» **TASK REQUIREMENTS**
Tell how many lines in the listing below contain the word "watermark", giving the number alone.

» **EXCERPTED RECORDS**
(* ===== verification/Boot.v ===== *)
(** * Boot: the processes from [main] to their end

    [main] of [cmd/server] from the first check to the listeners, and [run] of
    [cmd/reconciler]: what is built in which order, what a panic or an early
    return leaves behind, and what the deferred functions do.  The constructors
    of the libraries (logger, tracing, pools, AWS clients, runners) are the
    fields of [Libraries]; each may fail.  What a process does is a list of
    actions; [defer] adds to the functions that run, last first, when it ends.

    The theorems: nothing of the server works before the schema is there; every
    pool and the cache are closed again, in reverse, however start-up ends; what
    a started server consists of; the reconciler's exit status, its drains and
    its metrics. *)

From Stdlib Require Import String.
From S2P Require Import Prelude Domain Schema Tx EventStores Consumer CatalogService.
From S2P Require Import ReadModels Jobs EventBus Pipeline Http HttpHandlers Router Clients Startup Metrics Server.
Open Scope Z_scope.
(** When the references of the schemas do not run in a circle, the page of a
    decoded specification is rendered: there is a fuel with which the handler
    answers the page, and an error of the decoder is answered as it is. *)
Theorem AsyncAPIHandler_answers (rank : string → nat) style script spec ENV :
  let schemas := ac_Schemas (sp_Comps spec) in
  (∀ name sc r, schemas !! name = Some sc → r ∈ schema_refs sc → is_Some (schemas !! r) → (rank r < rank name)%nat) →
  ∃ fuel text, AsyncAPIHandler fuel style script (Ok spec) ENV = Some (inr text).
Proof.
  intros schemas Hrank.
  assert (∃ fuel, ∀ name sc, schemas !! name = Some sc → is_Some (resolveSchema fuel schemas sc)) as [fuel Hf].
  { destruct (resolve_parts schemas (map_to_list schemas).*2) as [fuel Hf].
    - apply Forall_forall. intros sc _. destruct (resolveSchema_total schemas rank Hrank sc) as (fuel & r & Hr).
      exists fuel, r. by apply Hr.
    - exists fuel. intros name sc Hs. apply (proj1 (Forall_forall _ _) Hf).
      apply list_elem_of_fmap. exists (name, sc). split; [done|]. by apply elem_of_map_to_list. }
  exists fuel. unfold AsyncAPIHandler, renderPage, splitMessagesByDirection. cbv zeta beta iota.
  assert (∀ name sc id, schemas !! name = Some sc → is_Some (schema_table fuel (sp_Comps spec) sc id)) as Ht.
  { intros name sc id Hs. unfold schema_table. destruct (Hf name sc Hs) as [r Hr]. fold schemas. rewrite Hr. by eexists. }
  assert (∀ name msg, is_Some (renderMessage fuel name msg (sp_Comps spec))) as Hm.
  { intros name msg. unfold renderMessage. cbv zeta. destruct (String.eqb (schema_name _) ""); [by eexists|].
    destruct (ac_Schemas (sp_Comps spec) !! _) as [sc|] eqn:Es; [|by eexists].
    destruct (Ht _ sc (schema_name (am_Payload msg)) Es) as [t ->]. by eexists. }
  assert (∀ names, (∀ n, n ∈ names → n ∈ sortedKeys (ac_Messages (sp_Comps spec))) →
    is_Some (render_all (ac_Messages (sp_Comps spec)) (λ name msg, renderMessage fuel name msg (sp_Comps spec)) names)) as Hms.
  { intros names Hn. apply render_all_total; [|done]. intros n Hin. by apply elem_of_sortedKeys, Hn. }
  destruct (Hms (select (λ n, negb (match ac_Messages (sp_Comps spec) !! n with Some m => isConsumed m | None => false end))
                   (sortedKeys (ac_Messages (sp_Comps spec))))) as [p ->]; [by intros n [? _]%elem_of_select|].
  destruct (Hms (select (λ n, match ac_Messages (sp_Comps spec) !! n with Some m => isConsumed m | None => false end)
                   (sortedKeys (ac_Messages (sp_Comps spec))))) as [c ->]; [by intros n [? _]%elem_of_select|].
  destruct (render_all_total schemas (λ name sc, renderSchema fuel name sc (sp_Comps spec)) (sortedKeys schemas)) as [x Hx].
  - intros n. apply elem_of_sortedKeys.
  - intros name sc Hs. unfold renderSchema. destruct (Ht name sc name Hs) as [t ->]. by eexists.
  - fold schemas. cbn. rewrite Hx. by eexists.
Qed.
(* ===== verification/LifecycleSpec.v ===== *)
(** * LifecycleSpec: the tenant lifecycle as a state machine

    An abstract tenant (status, plan, paid or not, trial reactivations used,
    event watermark) with one step per event type, and the theorems that the
    consumer of [Consumer.v] implements it: the refinement of [project] and
    [Handle], the EVT-14, EVT-15 and dedup guards, the GDPR wipe, and which
    lifecycle updates the CHECK constraints of [tenants] let through. *)

From S2P Require Import Prelude Domain Schema Tx Wp TenantRepo EventStores Consumer.

(** ** The abstract machine *)

Record AbsTenant : Type := mkAbsTenant {
  a_status : SubscriptionStatus;
  a_plan : TenantPlan;
  a_paid : bool;
  a_reactivations : Z;
  a_deleted : bool;
  a_last : option time
}.

Definition abs (t : Tenant) : AbsTenant :=
  mkAbsTenant (t_Status t) (t_Plan t) (notNull (t_SubscriptionStartedAt t))
    (t_TrialReactivationCount t) (notNull (t_DeletedAt t)) (t_LastEventAt t).

Definition with_status (s : SubscriptionStatus) (a : AbsTenant) : AbsTenant :=
  mkAbsTenant s (a_plan a) (a_paid a) (a_reactivations a) (a_deleted a) (a_last a).

(** The string a payload field decodes to. *)
Definition payload_string (p : option json) (name : string) : string :=
  match members p with
  | Ok l => match decode_field name read_string "" l with Ok s => s | Err _ => "" end
  | Err _ => ""
  end.

(** One event applied to the abstract tenant. *)
Definition abs_apply (env : Envelope) (a : AbsTenant) : AbsTenant :=
  match event_type (env_Type env) with
  | Some TenantConverted | Some DirectPaidSignup =>
      mkAbsTenant StatusActive (plan_or (payload_string (env_Payload env) "plan") (a_plan a))
        true (a_reactivations a) (a_deleted a) (a_last a)
  | Some TrialExpired => with_status StatusTrialExpired a
  | Some TrialReactivated =>
      if a_reactivations a <? 1
      then mkAbsTenant StatusTrial (a_plan a) (a_paid a) (a_reactivations a + 1) (a_deleted a) (a_last a)
      else a
  | Some TenantSuspended => with_status StatusSuspended a
  | Some TenantOffboarded =>
      mkAbsTenant StatusOffboarded (a_plan a) (a_paid a) (a_reactivations a) true (a_last a)
  | Some TenantPlanChanged =>
      mkAbsTenant (a_status a) (plan_or (payload_string (env_Payload env) "plan") (a_plan a))
        (a_paid a) (a_reactivations a) (a_deleted a) (a_last a)
  | Some TenantPaymentPastDue => with_status StatusPastDue a
  | Some TenantSubscriptionCancelled => with_status StatusCancelled a
  | Some TenantReactivated =>
      if a_status a ==? StatusOffboarded then a
      else with_status (if a_paid a then StatusActive else StatusTrial) a
  | Some TenantRealmReady | Some TenantSeatsChanged | Some TenantIdentityProvisioned | None => a
  end.

Definition abs_stale (env : Envelope) (a : AbsTenant) : bool :=
  match a_last a with
  | Some last => negb (last <? env_Timestamp env)
  | None => false
  end.

(** The EVT-14 guard around it: an applied event moves the watermark to its
    own time. *)
Definition abs_step (env : Envelope) (a : AbsTenant) : AbsTenant :=
  if abs_stale env a then a
  else let a' := abs_apply env a in
       mkAbsTenant (a_status a') (a_plan a') (a_paid a') (a_reactivations a') (a_deleted a')
         (Some (env_Timestamp env)).

(** The events a step from [a] to [a'] relays. *)
Definition abs_relays `{Env} (tenantID : uuid) (env : Envelope) (a a' : AbsTenant) : list DomainEvent :=
  (if has_publisher && (negb (a_status a' ==? a_status a) || negb (a_plan a' ==? a_plan a))
   then [state_changed_event tenantID env (a_status a) (a_status a') (a_plan a) (a_plan a')] else [])
  ++ (if has_publisher && offboards (a_status a) (a_status a') then [purged_event tenantID] else []).

(** The six child tables without a tenant's rows. *)
Definition children_wiped (id : uuid) (d : DB) : DB :=
  set_tenant_departments (delete_where (λ t, td_TenantID t =? id) (tenant_departments d))
  (set_dept_role_labels (delete_where (λ l, drl_TenantID l =? id) (dept_role_labels d))
  (set_tenant_memberships (delete_where (λ m, tm_TenantID m =? id) (tenant_memberships d))
  (set_tenant_roles (delete_where (λ r, tr_TenantID r =? id) (tenant_roles d))
  (set_dept_memberships (delete_where (λ x, dm_TenantID x =? id) (dept_memberships d))
  (set_pending_invitations (delete_where (λ i, pi_TenantID i =? id) (pending_invitations d)) d))))).

(** Which rows a lifecycle update may reach without violating a CHECK. *)
Definition patch_allowed (patch : TenantLifecyclePatch) (t : Tenant) : bool :=
  match patch with
  | LifecycleSetRealm realm shard => negb (String.eqb realm "") && negb (String.eqb shard "")
  | LifecycleActivatePaid plan => plan_known plan && isNull (t_CancelledAt t)
  | LifecycleSetStatusClearSuspension s =>
      match s with
      | StatusTrial | StatusTrialExpired => isNull (t_CancelledAt t) && notNull (t_TrialEndsAt t)
      | StatusActive | StatusPastDue => isNull (t_CancelledAt t) && notNull (t_SubscriptionStartedAt t)
      | StatusCancelled => notNull (t_CancelledAt t) && notNull (t_SubscriptionStartedAt t)
      | StatusSuspended => false
      | StatusOffboarded =>
          notNull (t_CancelledAt t) && notNull (t_SubscriptionStartedAt t) && notNull (t_DeletedAt t)
      end
  | LifecycleTrialReactivate _ => isNull (t_CancelledAt t) && (t_TrialReactivationCount t <? 1)
  | LifecycleSuspendBillingLapse | LifecycleSuspendOperator => true
  | LifecycleOffboard | LifecycleCancel => notNull (t_SubscriptionStartedAt t)
  | LifecycleSetPlan plan => plan_known plan
  | LifecycleReactivatePaid => notNull (t_SubscriptionStartedAt t)
  | LifecycleReactivateTrial => notNull (t_TrialEndsAt t)
  | LifecycleSetLicensedSeats n => (0 <? n) && (n <=? 2147483647)
  end.
(* ===== verification/LifecycleWitness.v ===== *)
(** * LifecycleWitness: the lifecycle theorems on concrete inputs

    Each lemma applies one theorem of [LifecycleSpec.v] to a concrete tenant,
    event and world, with the environment of [Demo.v], so that its hypotheses
    are seen to hold together. *)

From S2P Require Import CatalogService.
From S2P Require Import Prelude Domain Schema Tx Wp TenantRepo EventStores Consumer Demo LifecycleSpec.

#[local] Existing Instance demo_env.
#[local] Instance demo_inbox : InboxStore := reference_inbox z_parse.

Definition demo_consumer : ConsumerConfig := mkConsumerConfig None true true 300.

Definition demo_event (id type : string) (tenantID : uuid) (at_ : time) (payload : option json) : Envelope :=
  mkEnvelope id type (z_string tenantID) at_ payload.

Definition paid : Tenant := demo_tenant 7 "acme" StatusActive.
Definition unpaid : Tenant :=
  set_t_SubscriptionStartedAt None
    (set_t_SuspensionSource (Some SuspensionSourceOperator) (set_t_Status StatusSuspended paid)).
Definition cancelled : Tenant := set_t_CancelledAt (Some 400) (set_t_Status StatusCancelled paid).

Definition demo_db (t : Tenant) : DB :=
  set_tenant_memberships [demo_member 20 7 30 MembershipActive; demo_member 21 8 30 MembershipActive]
    (set_tenant_roles [demo_role 40 7 30 20 RoleTenantOwner]
      (set_tenants [demo_tenant 8 "other" StatusTrial; t] empty_db)).

Definition demo (t : Tenant) : World := demo_world (demo_db t).

Definition cancel_event : Envelope := demo_event "1" "TenantSubscriptionCancelled" 7 600 (Some (JObj [])).
Definition old_event : Envelope := demo_event "10" "TenantSubscriptionCancelled" 7 500 (Some (JObj [])).
Definition future_event : Envelope := demo_event "11" "TenantSubscriptionCancelled" 7 9000 (Some (JObj [])).
Definition offboard_event : Envelope := demo_event "100" "TenantOffboarded" 7 600 None.
Definition convert_event : Envelope :=
  demo_event "101" "TenantConverted" 7 600 (Some (JObj [("plan"%string, JStr "enterprise")])).

Lemma demo_alone t : alone (demo t).
Proof. by split. Qed.

Lemma demo_pk t : t_ID t = 7 → pk_tenants (w_db (demo t)).
Proof. intros E. unfold pk_tenants. simpl. rewrite E. apply NoDup_ListNoDup. repeat constructor; set_solver by lia. Qed.

Lemma demo_uq t : t_RealmType t = RealmShared → uq_realms (w_db (demo t)).
Proof.
  intros E u Hu. apply realm_free_spec. simpl in Hu. intros Hd.
  rewrite !elem_of_cons in Hu. destruct Hu as [-> | [-> | Hu]]; [done|congruence|by apply not_elem_of_nil in Hu].
Qed.

Lemma cancel_accepted : accepted demo_consumer cancel_event 7 1000.
Proof. split_and!; vm_compute; congruence. Qed.

Lemma old_accepted : accepted demo_consumer old_event 7 1000.
Proof. split_and!; vm_compute; congruence. Qed.

Lemma offboard_accepted : accepted demo_consumer offboard_event 7 1000.
Proof. split_and!; vm_compute; congruence. Qed.

Lemma convert_accepted : accepted demo_consumer convert_event 7 1000.
Proof. split_and!; vm_compute; congruence. Qed.

Lemma Handle_refines_lifecycle_witness :
  ∃ F w', Handle demo_consumer cancel_event (demo paid) = (Ok tt, w') ∧
    abs (F paid) = abs_step cancel_event (abs paid) ∧
    w_db w' = claim_event cancel_event (projected 7 cancel_event (abs paid) F (w_db (demo paid))).
Proof.
  assert (Handle demo_consumer cancel_event (demo paid)
          = (Ok tt, (Handle demo_consumer cancel_event (demo paid)).2)) as E
    by (apply result_of; vm_compute; reflexivity).
  destruct (Handle_refines_lifecycle demo_consumer cancel_event 7 paid (demo paid) _
    (demo_alone paid) (demo_pk paid eq_refl) cancel_accepted
    ltac:(by vm_compute) eq_refl eq_refl E) as (F & _ & HA & HD).
  exists F. eexists. split; [exact E|]. split; [exact HA|exact HD].
Defined.

Lemma Handle_stale_skips_witness :
  ∃ w', Handle demo_consumer old_event (demo paid) = (Ok tt, w') ∧
        w_db w' = claim_event old_event (w_db (demo paid)).
Proof.
  exact (Handle_stale_skips demo_consumer old_event 7 paid (demo paid) (demo_alone paid) (demo_pk paid eq_refl)
    old_accepted ltac:(by vm_compute) eq_refl eq_refl eq_refl).
Defined.

Lemma Handle_rejects_future_witness :
  Handle demo_consumer future_event (demo paid) = (Err ErrPoisonPill, demo paid).
Proof. apply (Handle_rejects_future demo_consumer future_event); [discriminate|reflexivity]. Defined.

Lemma Handle_outcome_witness : ∃ w', Handle demo_consumer convert_event (demo paid) = (Ok tt, w').
Proof.
  exact (Handle_outcome demo_consumer convert_event 7 paid (demo paid) demo_codec (demo_alone paid)
    (demo_pk paid eq_refl) (demo_uq paid eq_refl) convert_accepted
    ltac:(by vm_compute) eq_refl eq_refl eq_refl eq_refl).
Defined.

Lemma Handle_offboard_unpaid_fails_witness :
  ∃ e w', Handle demo_consumer offboard_event (demo unpaid) = (Err e, w') ∧ w_db w' = demo_db unpaid.
Proof.
  apply (Handle_offboard_unpaid_fails demo_consumer offboard_event 7 unpaid (demo unpaid));
    [apply demo_codec|apply demo_alone|by apply demo_pk|by apply demo_uq|apply offboard_accepted|vm_compute; reflexivity..].
Defined.

Lemma Handle_convert_after_cancel_fails_witness :
  ∃ e w', Handle demo_consumer convert_event (demo cancelled) = (Err e, w') ∧ w_db w' = demo_db cancelled.
Proof.
  apply (Handle_convert_after_cancel_fails demo_consumer convert_event 7 cancelled (demo cancelled));
    [apply demo_codec|apply demo_alone|by apply demo_pk|by apply demo_uq|apply convert_accepted
    |by left|vm_compute; reflexivity..|discriminate].
Defined.

Lemma WipeTenantChildren_complete_witness :
  ∃ w', WipeTenantChildren 7 (started (demo paid)) = (Ok tt, w') ∧ tenant_roles (w_db w') = [].
Proof.
  destruct (WipeTenantChildren_complete 7 (started (demo paid)) 1000 eq_refl) as (w' & E & Hd & _).
  exists w'. split; [exact E|]. rewrite Hd. reflexivity.
Defined.
(** C13: the guard of P-7 and P-8 counts owner grants, not owners who are
    active.  With nothing else running, the only active owner of a live tenant
    in which some other member, suspended, still holds an owner grant can be
    suspended, and can be removed when no workflow needs them: each leaves the
    tenant without an active owner. *)
Theorem last_active_owner_leaves tid uid actor m w :
  codec_schemas → roles_typed (w_db w) → alone w → uq_live_member (w_db w) →
  exists_row (t_is_live tid) (tenants (w_db w)) = true →
  select_first (tm_of tid uid) (tenant_memberships (w_db w)) = Some m →
  active_owners tid (w_db w) = [uid] → 1 < owners tid (w_db w) →
  (∃ res w', SetStatus tid uid MembershipSuspended (tm_RecordVersion m) w = (Ok res, w') ∧
     active_owners tid (w_db w') = []) ∧
  (workflow_veto tid uid w = None →
   ∃ w', RemoveUser tid uid actor w = (Ok tt, w') ∧ active_owners tid (w_db w') = []).
Proof.
  intros Hc Hty Ha Huq Ht Hm Hact Hn. apply Z.leb_gt in Hn. split.
  - destruct (SetStatus _ _ _ _ w) as [r w'] eqn:E. revert r w' E. apply wp_intro, wp_SetStatus; [done..|].
    unfold set_status_refusal, status_refusal. rewrite suspend_allowed, Hm, Z.eqb_refl by done. simpl.
    intros m' res w' _ _ _ Hd. exists res, w'. split; [done|]. rewrite Hd.
    apply (no_active_owner tid uid (w_db w)); [done..|]. intros u x. simpl. apply deactivated.
    + intros y (_ & <- & _)%tm_of_split. unfold with_membership. by rewrite (touched_column tm_UserID) by done.
    + intros y _ _. unfold with_membership. by rewrite (touched_column tm_Status) by done.
  - intros Hv. destruct (RemoveUser _ _ _ w) as [r w'] eqn:E. revert r w' E. apply wp_intro, wp_RemoveUser; [done..|].
    unfold remove_verdict. rewrite Hv, Ht, exists_row_first, Hm, Hn, andb_false_r. simpl.
    intros w' Hd. exists w'. split; [done|]. rewrite Hd. apply (no_active_owner tid uid (w_db w)); [done|..]; simpl.
    + intros r (x & Hx & ->)%elem_of_update_where. destruct (tr_of tid uid x); [|done].
      by rewrite owner_live by apply role_deleted_live.
    + intros u x. apply deactivated.
      * intros y (_ & <- & _)%tm_of_split. unfold member_left. by rewrite (touched_column tm_UserID) by done.
      * intros y _ Hl. by rewrite member_left_live in Hl.
Qed.

End member_theorems.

» **REPLY**
2